Davalılar, davanın reddini dilemişlerdir.
Mahkemece, “5.780 TL.vekalet ücretinin dava tarihinden itibaren işleyecek yasal faizi ile birlikte davalıdan tahsiline” ilişkin olarak verilen ilk hüküm, tarafların temyizi üzerine Dairemizce, diğer temyiz itirazları incelenmeksizin, “birleşen davalar yönünden herhangi bir hüküm kurulmamış olması” gerekçesiyle bozulmuş, mahkemece bozmaya uyularak yapılan yargılama sonunda, asıl davanın kısmen kabulüne, 5.960,00 TL’nin dava tarihinden itibaren işleyecek yasal faizi ile birlikte davalıdan alınarak davacıya verilmesine, fazlaya ilişkin talebin reddine, birleşen davaların ise ayrı ayrı kabulüne, her bir dava yönünden 23.700 TL’nin dava tarihinden itibaren işleyecek yasal faizi ile birlikte davalılardan tahsiline karar verilmiş, hüküm davalı tarafça temyiz edilmiştir.

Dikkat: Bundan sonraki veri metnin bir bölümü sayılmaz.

(** After the peer has closed, a pass changes nothing. *)
Lemma hs_body_closed (client : socket) (st : hs_state) :
  client (pos st) = None -> hs_body client st = Ok st.
Proof.
  intros Ha. unfold hs_body, recv1. rewrite Ha. simpl.
  rewrite append_empty, Nat.add_0_r. now rewrite hs_state_eta.
Qed.

Lemma plain_cons (a : ascii) (s : string) :
  plain (String a s) = true -> a <> CR /\ a <> LF /\ plain s = true.
Proof.
  simpl. intros H. apply andb_prop in H as [H Hs]. apply andb_prop in H as [H1 H2].
  apply negb_true_iff in H1, H2. apply Ascii.eqb_neq in H1, H2. auto.
Qed.

(** The loop reads a run of bytes without line ends into [msg], one byte
    per pass, as long as the cap allows. *)
Lemma hs_loop_reads (s : string) (client : socket) :
  forall (st : hs_state) (k : nat),
    plain s = true ->
    sends client (pos st) s ->
    (String.length (msg st) + String.length s <= 100)%nat ->
    0 < count st ->
    hs_loop (String.length s + k) client st =
    hs_loop k client {| val := val st; msg := msg st +:+ s; count := count st;
                        pos := (pos st + String.length s)%nat |}.
Proof.
  induction s as [|a s IH]; intros st k Hp Hs Hl Hc.
  - simpl. rewrite append_empty, Nat.add_0_r. now rewrite hs_state_eta.
  - apply plain_cons in Hp as (Hcr & Hlf & Hp). destruct Hs as [Ha Hs].
    simpl String.length in *. simpl Nat.add.
    rewrite (hs_loop_step _ _ _ _ (hs_cond_true st ltac:(lia) Hc)
               (hs_body_byte client st a Ha Hcr Hlf)).
    rewrite IH; simpl; try assumption.
    + rewrite append_snoc. do 2 f_equal. lia.
    + now replace (pos st + 1)%nat with (S (pos st)) by lia.
    + rewrite length_snoc. lia.
Qed.

(** ** Header lines, the cap and the end of the stream *)

Lemma sends_app (client : socket) (s t : string) :
  forall p, sends client p (s +:+ t) <->
            sends client p s /\ sends client (p + String.length s) t.
Proof.
  induction s as [|a s IH]; intros p.
  - simpl. rewrite Nat.add_0_r. change ("" +:+ t) with t. tauto.
  - rewrite append_cons. simpl. rewrite IH.
    replace (S p + String.length s)%nat with (p + S (String.length s))%nat by lia.
    tauto.
Qed.

(** [find] returns 0 exactly on a string that starts with the colon. *)
Lemma find_colon_zero (s : string) :
  find ":" s = 0 <-> String.prefix ":" s = true.
Proof.
  unfold find. destruct s as [|a s]; [simpl; split; discriminate|].
  cbn [String.index]. destruct (String.prefix ":" (String a s)) eqn:E.
  - split; reflexivity.
  - destruct (String.index 0 ":" s); split; try discriminate; lia.
Qed.

Lemma prefix_cons (a b : ascii) (s t : string) :
  String.prefix (String a s) (String b t) =
  if Ascii.ascii_dec a b then String.prefix s t else false.
Proof. reflexivity. Qed.

Lemma prefix_nil (s : string) : String.prefix EmptyString s = true.
Proof. destruct s; reflexivity. Qed.

Lemma prefix_sep (a : ascii) (s : string) :
  String.prefix ": " (String a s) =
  match s with
  | EmptyString => false
  | String c _ => if Ascii.ascii_dec ":" a then if Ascii.ascii_dec " " c then true else false
                  else false
  end.
Proof.
  rewrite prefix_cons. destruct s as [|c s].
  - destruct (Ascii.ascii_dec ":" a); reflexivity.
  - rewrite prefix_cons, prefix_nil. reflexivity.
Qed.

(** [split] cuts at the first separator: the key is what precedes it. *)
Lemma split_go_sep (key rest cur : string) :
  contains ": " key = false ->
  split_go ": " (key +:+ ": " +:+ rest) O cur = (cur +:+ key) :: split_go ": " rest O "".
Proof.
  revert cur. induction key as [|a key IH]; intros cur H.
  - change ("" +:+ ": " +:+ rest) with (String ":" (String " " rest)).
    rewrite append_empty. cbn [split_go]. rewrite prefix_sep.
    destruct (Ascii.ascii_dec ":" ":") as [_|?]; [|congruence].
    destruct (Ascii.ascii_dec " " " ") as [_|?]; [|congruence].
    simpl. destruct rest; reflexivity.
  - cbn [contains] in H. apply orb_false_elim in H as [Hp Hc].
    rewrite append_cons. cbn [split_go].
    assert (String.prefix ": " (String a (key +:+ ": " +:+ rest)) = false) as ->.
    { rewrite prefix_sep in Hp |- *. destruct key as [|c key].
      - change ("" +:+ ": " +:+ rest) with (String ":" (String " " rest)).
        destruct (Ascii.ascii_dec ":" a); [|reflexivity].
        destruct (Ascii.ascii_dec " " ":"); [discriminate | reflexivity].
      - rewrite append_cons. exact Hp. }
    rewrite IH by assumption. now rewrite append_snoc.
Qed.

Lemma split_header (key value : string) :
  contains ": " key = false -> contains ": " value = false ->
  split ": " (header key value) = [key; value].
Proof.
  intros Hk Hv. unfold split, header.
  rewrite split_go_sep by assumption. rewrite split_go_no_sep by assumption.
  reflexivity.
Qed.

Lemma well_formed_parts (key value : string) :
  well_formed key value = true ->
  plain key = true /\ plain value = true /\
  contains ": " key = false /\ contains ": " value = false /\
  String.prefix ":" (header key value) = false /\
  (String.length (header key value) < 100)%nat.
Proof.
  unfold well_formed. intros H.
  repeat (apply andb_prop in H as [H ?]).
  repeat match goal with
         | H : negb _ = true |- _ => apply negb_true_iff in H
         | H : (_ <? _)%nat = true |- _ => apply Nat.ltb_lt in H
         end.
  auto 10.
Qed.

Lemma plain_append (s t : string) :
  plain s = true -> plain t = true -> plain (s +:+ t) = true.
Proof.
  induction s as [|a s IH]; intros Hs Ht; [exact Ht|].
  rewrite append_cons. cbn [plain] in *.
  apply andb_prop in Hs as [Ha Hs]. rewrite Ha, IH by assumption. reflexivity.
Qed.

Lemma plain_header (key value : string) :
  plain key = true -> plain value = true -> plain (header key value) = true.
Proof.
  intros Hk Hv. unfold header.
  apply plain_append; [assumption|]. apply (plain_append ": "); [reflexivity | assumption].
Qed.

(** At the line feed that ends a well-formed header, the value is stored
    under the key, the buffer is emptied and a line is counted. *)
Lemma hs_body_header (client : socket) (st : hs_state) (key value : string) :
  client (pos st) = Some LF ->
  msg st = header key value ->
  contains ": " key = false -> contains ": " value = false ->
  String.prefix ":" (header key value) = false ->
  hs_body client st =
  Ok {| val := <[key := PStr value]> (val st); msg := ""; count := count st - 1;
        pos := (pos st + 1)%nat |}.
Proof.
  intros Hc Hm Hk Hv Hp. unfold hs_body, recv1. rewrite Hc, Hm.
  change (String.eqb (String LF "") (String CR "")) with false.
  change (String.eqb (String LF "") (String LF "")) with true. cbv iota.
  assert ((find ":" (header key value) =? 0) = false) as ->.
  { apply Z.eqb_neq. rewrite find_colon_zero, Hp. discriminate. }
  cbn [negb]. cbv iota. rewrite split_header by assumption. reflexivity.
Qed.

(** The end of a line: the carriage return, if any, is passed over and
    the line feed is handled by [hs_body]. *)
Lemma hs_loop_eol (crlf : bool) (client : socket) (st : hs_state) (k : nat) :
  hs_cond st = true ->
  sends client (pos st) (eol crlf) ->
  hs_loop (String.length (eol crlf) + k) client st =
  match hs_body client {| val := val st; msg := msg st; count := count st;
                          pos := (pos st + (String.length (eol crlf) - 1))%nat |} with
  | Ok st' => hs_loop k client st'
  | Raise e => Raised e
  end.
Proof.
  intros Hc Hs. destruct crlf; cbn [eol LFs String.length Nat.add Nat.sub] in *.
  - destruct Hs as (Hcr & Hlf & _).
    rewrite (hs_loop_step _ _ _ _ Hc (hs_body_cr client st Hcr)).
    cbn [hs_loop]. unfold hs_cond in *. cbn [msg count]. rewrite Hc. reflexivity.
  - cbn [hs_loop]. rewrite Hc. rewrite Nat.add_0_r, hs_state_eta. reflexivity.
Qed.

(** A well-formed header line is read in one pass per byte and leaves
    its value in the record. *)
Lemma hs_loop_line (crlf : bool) (key value : string) (client : socket)
    (st : hs_state) (k : nat) :
  well_formed key value = true ->
  msg st = "" -> 0 < count st ->
  sends client (pos st) (wire_line crlf key value) ->
  hs_loop (String.length (wire_line crlf key value) + k) client st =
  hs_loop k client
    {| val := <[key := PStr value]> (val st); msg := ""; count := count st - 1;
       pos := (pos st + String.length (wire_line crlf key value))%nat |}.
Proof.
  intros Hwf Hm Hc Hs. apply well_formed_parts in Hwf as (Hpk & Hpv & Hk & Hv & Hp & Hl).
  unfold wire_line in *. apply sends_app in Hs as [Hs1 Hs2].
  rewrite length_append, <- Nat.add_assoc.
  rewrite hs_loop_reads; [| now apply plain_header | assumption | rewrite Hm; simpl; lia
                          | assumption].
  rewrite Hm. change ("" +:+ header key value) with (header key value).
  rewrite hs_loop_eol; cbn [pos msg val count].
  - erewrite hs_body_header; cbn [pos msg val count]; try reflexivity; try assumption.
    + do 2 f_equal. destruct crlf; simpl; lia.
    + destruct crlf; cbn [eol LFs String.length Nat.sub Nat.add] in *.
      * destruct Hs2 as (_ & Hlf & _).
        now replace (pos st + String.length (header key value) + 1)%nat
          with (S (pos st + String.length (header key value))) by lia.
      * destruct Hs2 as (Hlf & _). now rewrite Nat.add_0_r.
  - apply hs_cond_true; cbn [msg count]; assumption.
  - exact Hs2.
Qed.

(** Three well-formed header lines, read from an empty buffer with a
    budget of three lines, end the loop. *)
Lemma hs_loop_three_lines (client : socket) (c1 c2 c3 : bool)
    (k1 v1 k2 v2 k3 v3 : string) (v0 : gmap string pyval) (k : nat) :
  well_formed k1 v1 = true -> well_formed k2 v2 = true -> well_formed k3 v3 = true ->
  sends client 0 (wire_line c1 k1 v1 +:+ wire_line c2 k2 v2 +:+ wire_line c3 k3 v3) ->
  hs_loop (String.length (wire_line c1 k1 v1 +:+ wire_line c2 k2 v2 +:+ wire_line c3 k3 v3) + k)
    client {| val := v0; msg := ""; count := 3; pos := 0 |} =
  Done {| val := <[k3 := PStr v3]> (<[k2 := PStr v2]> (<[k1 := PStr v1]> v0));
          msg := ""; count := 0;
          pos := String.length
                   (wire_line c1 k1 v1 +:+ wire_line c2 k2 v2 +:+ wire_line c3 k3 v3) |}.
Proof.
  intros W1 W2 W3 Hs.
  apply sends_app in Hs as [S1 Hs]. apply sends_app in Hs as [S2 S3].
  rewrite !length_append, <- !Nat.add_assoc.
  rewrite hs_loop_line; cbn [val msg count pos]; try assumption; try reflexivity.
  rewrite hs_loop_line; cbn [val msg count pos]; try assumption; try reflexivity.
  rewrite hs_loop_line; cbn [val msg count pos]; try assumption; try reflexivity.
  rewrite hs_loop_exit by reflexivity. do 2 f_equal. lia.
Qed.

(** X1: three well-formed header lines, each ended by a line feed or by a
    carriage return and a line feed, are read in one pass per byte. The
    record is the initial one with each value stored under its key, a
    later line overwriting an earlier one, and any key is accepted. *)
Theorem handshake_header_lines (client : socket) (c1 c2 c3 : bool)
    (k1 v1 k2 v2 k3 v3 : string) (k : nat) :
  well_formed k1 v1 = true -> well_formed k2 v2 = true -> well_formed k3 v3 = true ->
  sends client 0 (wire_line c1 k1 v1 +:+ wire_line c2 k2 v2 +:+ wire_line c3 k3 v3) ->
  hs_loop (String.length (wire_line c1 k1 v1 +:+ wire_line c2 k2 v2 +:+ wire_line c3 k3 v3) + k)
    client hs_init =
  Done {| val := <[k3 := PStr v3]> (<[k2 := PStr v2]> (<[k1 := PStr v1]> (val hs_init)));
          msg := ""; count := 0;
          pos := String.length
                   (wire_line c1 k1 v1 +:+ wire_line c2 k2 v2 +:+ wire_line c3 k3 v3) |}.
Proof. intros. now apply hs_loop_three_lines. Qed.

Lemma spawn_worker_none (v : gmap string pyval) (fd : Z) :
  v !! "DEVICE-ID" = Some PNone -> spawn_worker v fd = Ok [].
Proof. intros H. unfold spawn_worker, getitem. rewrite H. reflexivity. Qed.

Lemma spawn_worker_id (v : gmap string pyval) (fd : Z) (id : string) :
  v !! "DEVICE-ID" = Some (PStr id) -> id <> "" ->
  spawn_worker v fd =
  Ok [LogDebug "Launching salt-proxy for {0}" [PStr id];
      Popen ["/usr/bin/salt-proxy"; "--proxyid"; id; "--sockfd"; str_of_int fd;
             "--disable-keepalive"]].
Proof.
  intros H Hne. unfold spawn_worker, getitem. rewrite H. simpl.
  destruct id; [congruence | reflexivity].
Qed.

(** X2: the 100-byte cap: 100 bytes without a line end fill the buffer, the
    loop leaves without reading further, the record is empty and no
    worker is spawned. *)
Theorem handshake_cap (client : socket) (s : string) (fd : Z) (k : nat) :
  plain s = true -> String.length s = 100%nat -> sends client 0 s ->
  _launch_junos_proxy (100 + k) client fd = Done ([], 100%nat).
Proof.
  intros Hp Hl Hs. unfold _launch_junos_proxy. rewrite <- Hl at 1.
  rewrite hs_loop_reads; try assumption; cbn [hs_init msg count pos val];
    [| simpl; lia | lia].
  rewrite hs_loop_exit.
  - cbn [val pos]. rewrite spawn_worker_none by reflexivity. now rewrite Hl.
  - unfold hs_cond. cbn [msg]. change ("" +:+ s) with s. rewrite Hl. reflexivity.
Qed.

Lemma hs_loop_running_cond (n : nat) (client : socket) (st st' : hs_state) :
  hs_loop n client st = Running st' -> hs_cond st' = true.
Proof.
  revert st. induction n as [|n IH]; intros st; simpl.
  - destruct (hs_cond st) eqn:E; [|discriminate]. now intros [= <-].
  - destruct (hs_cond st); [|discriminate].
    destruct (hs_body client st); [apply IH | discriminate].
Qed.

Lemma hs_loop_closed (client : socket) (st : hs_state) (k : nat) :
  hs_cond st = true -> client (pos st) = None -> hs_loop k client st = Running st.
Proof.
  intros Hc Hn. induction k as [|k IH]; simpl; rewrite Hc; [reflexivity|].
  rewrite hs_body_closed by assumption. exact IH.
Qed.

1-Mahkemece 22.1.2013 tarihli son celsede, davayı sona erdiren nihai karar verildikten sonra, aynı tarihte “her ne kadar dosyanın duruşması yapılmışsa da dosyadaki ıslah dilekçesinin dosyaya bakıldığı halde sehven görülememesi, davacı vekilinin de ıslah dilekçesini bulamaması üzerine dosyanın karara çıktığı ancak taraf vekillerinin tekrar bakıldığında ıslah dilekçesinin dosya arasına sıkışması nedeniyle görülemediği, gerçekte ıslah dilekçesinin olduğunu bildirmeleri ve hep birlikte taraf olmaları ve duruşmanın yeniden yapılmasını talep etmeleri üzerine maddi hata bulunduğundan duruşmanın yeniden yapılmasına karar verildi.” açıklaması ile yeniden bir celse açılarak, ıslah dilekçeleri de gözetilmek suretiyle yeniden bir hüküm kurulduğu anlaşılmaktadır.

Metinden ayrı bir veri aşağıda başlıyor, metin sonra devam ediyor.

(** [n] calls of [m] in a row, results in order. *)
Fixpoint repeatedly {A} (n : nat) (m : M A) : M (list A) :=
  match n with
  | O => ret []
  | S n' => let! a := m in let! rest := repeatedly n' m in ret (a :: rest)
  end.

(** The methods of an instance, as a caller names them. *)
Inductive Op : Type :=
| OpGet
| OpIsPresent
| OpIsEmpty
| OpOrElse (value : JsValue)
| OpIfPresent (func : Callback)
| OpIsPresentAnd (predicate : Callback)
| OpIfPresentAsync (func : Callback).

(** [this.op(...)] *)
Definition call_method (this : loc) (op : Op) : M JsValue :=
  match op with
  | OpGet => get this
  | OpIsPresent => let! b := isPresent this in ret (JBoolean b)
  | OpIsEmpty => let! b := isEmpty this in ret (JBoolean b)
  | OpOrElse value => let! o := orElse this value in ret (JObject o)
  | OpIfPresent func => ifPresent this func
  | OpIsPresentAnd predicate => isPresentAnd this predicate
  | OpIfPresentAsync func => ifPresentAsync this func
  end.

Definition supplied_function (op : Op) : option Callback :=
  match op with
  | OpIfPresent func | OpIsPresentAnd func | OpIfPresentAsync func => Some func
  | _ => None
  end.

(** What happens in one step: the caller builds an instance or calls a method
    of one (catching whatever it throws), the next microtask runs, or the host
    settles a promise (a timer fires, a response arrives). *)
Inductive Step : Type :=
| Construct (value : JsValue)
| Call (this : loc) (op : Op)
| Microtask
| Settle (q : loc) (s : Settlement).

Definition run_step (st : Step) (w : World) : World :=
  match st with
  | Construct value => final (of_ value w)
  | Call this op => final (call_method this op w)
  | Microtask => run_microtask w
  | Settle q s => settle_promise q s w
  end.

Fixpoint run_script (script : list Step) (w : World) : World :=
  match script with
  | [] => w
  | st :: rest => run_script rest (run_step st w)
  end.

(** The value an address holds as an [Optional], if it is one. *)
Definition stored (w : World) (o : loc) : option JsValue :=
  match heap w !! o with
  | Some (OptionalObject v) => Some v
  | _ => None
  end.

Oysa ki yargılama sonunda uyuşmazlığın esası ile ilgili nihai kararın verilmesinden, hakimin bu şekilde dosyadan el çekmesinden sonra, resen ya da tarafların talebi ile dosyanın tekrar ele alınması ve yeniden bir hüküm kurulması mümkün değildir. Hakim, verdiği ( tefhim ettiği ) hüküm ile bağlıdır. sonradan hükmün yanlış olduğu kanısına varsa bile, artık hükmü değiştiremez. Başka bir ifade ile mahkeme davayı tekrar ele alıp, yeni ve başka bir hüküm veremez. Mahkemenin nihai kararla el çekmiş olduğu dosyanın, ancak kanuni yollardan geçmek suretiyle hakimin önüne yeniden gelmesi halinde tekrar ele alınabilmesi mümkün olabilir. O halde açıklanan hususlar göz ardı edilerek 22.1.2013 tarihli son celsede, davayı sona erdiren nihai karar verildikten sonra, mahkemece aynı tarihte yeniden bir celse açılarak verilen hükmün değiştirilmesi usul ve yasaya aykırı olup, bozmayı gerektirir.
2-Bozma nedenine göre davalı tarafın diğer temyiz itirazlarının bu aşama incelenmesine gerek görülmemiştir.
SONUÇ: Yukarıda açıklanan 1. bent gereğince temyiz edilen kararın BOZULMASINA, 2. bent gereğince diğer temyiz itirazlarının incelenmesine yer olmadığına, peşin alınan harcın istek halinde iadesine, 28.01.2014 gününde oybirliğiyle karar verildi.